_Your assignment:_ The task requires restating, word for word, the lines of the entries below from the one containing "destruct (run_without_command _" through the final one, both included.

*** Opening Data under study ***

(** C22: A peer that no adapter serves.  When one of the peers of an accepted command
    has a URI other than the three known ones, and no test has registered an
    adapter for it, the run takes no turn, ends with an error, exits with 1 and
    leaves no process, whatever the other peers do: each process it started was
    terminated, and no call waits for ever when the waits are fair. *)
Theorem unserved_peer_refused (stat : gostring -> option bool) (f : ConverseFlags) (id : gostring) (now : time)
    (l : launch) (s : Store) (fs : FS) (w : World) (p : PeerID)
    (Hcmd : ConverseCommand stat f id now = inr l) (Hrand : random_ok (env := base))
    (Hp : p ∈ peerIDs (ln_deps l)) (spec := peer_spec (ln_deps l) (deps_Conversation (ln_deps l)) p)
    (Huri : URI spec ∉ ["provider:claude-code"; "provider:claudecode"; "provider:codex"]%go)
    (Hfactory : forall name, (URI spec = "provider:" ++ name) -> p_factories !! name = None) :
  exists r st, Broker.Run (env := whole_env s (ln_deps l)) (ln_deps l) 500 (launched l fs w, []) = (Some r, st)
  /\ FR_Turns r = [] /\ C_Status (FR_Conversation r) = ConvError /\ exit_code r = 1
  /\ (forall i, ~ live (peers_of (fst st)) i)
  /\ (forall i, handled (peers_of (fst st)) i = lives (starts_of (snd st) i))
  /\ (turns_end -> closes_end -> unblocked (peers_of (fst st))).
Proof.
  destruct (whole_run stat f id now l Hcmd s fs w Hrand) as (r & tb & fs' & ps & w' & log & HR & Hl & _ & T2 & _).
  pose proof (lo_deps _ _ (ConverseCommand_ok _ _ _ _ _ Hcmd)) as Hok.
  destruct (unserved_command spec Huri Hfactory) as [e He].
  destruct (run_without_command _ _ _ _ _ _ _ Hok Hl T2 Hp He) as [H1 H2].
  eexists r, _. split; [exact HR|]. split_and!; [done..| | | |].
  - unfold exit_code. by rewrite H2.
  - intros i. by eapply run_terminates.
  - intros i. by eapply run_terminates.
  - intros Hturns Hcloses. by apply (trace_unblocked _ _ _ Hturns Hcloses T2), Forall_nil_2.
Qed.
End ConverseRun.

*** Closing Data under study ***

_Response:_
  destruct (run_without_command _ _ _ _ _ _ _ Hok Hl T2 Hp He) as [H1 H2].
  eexists r, _. split; [exact HR|]. split_and!; [done..| | | |].
  - unfold exit_code. by rewrite H2.
  - intros i. by eapply run_terminates.
  - intros i. by eapply run_terminates.
  - intros Hturns Hcloses. by apply (trace_unblocked _ _ _ Hturns Hcloses T2), Forall_nil_2.
Qed.
End ConverseRun.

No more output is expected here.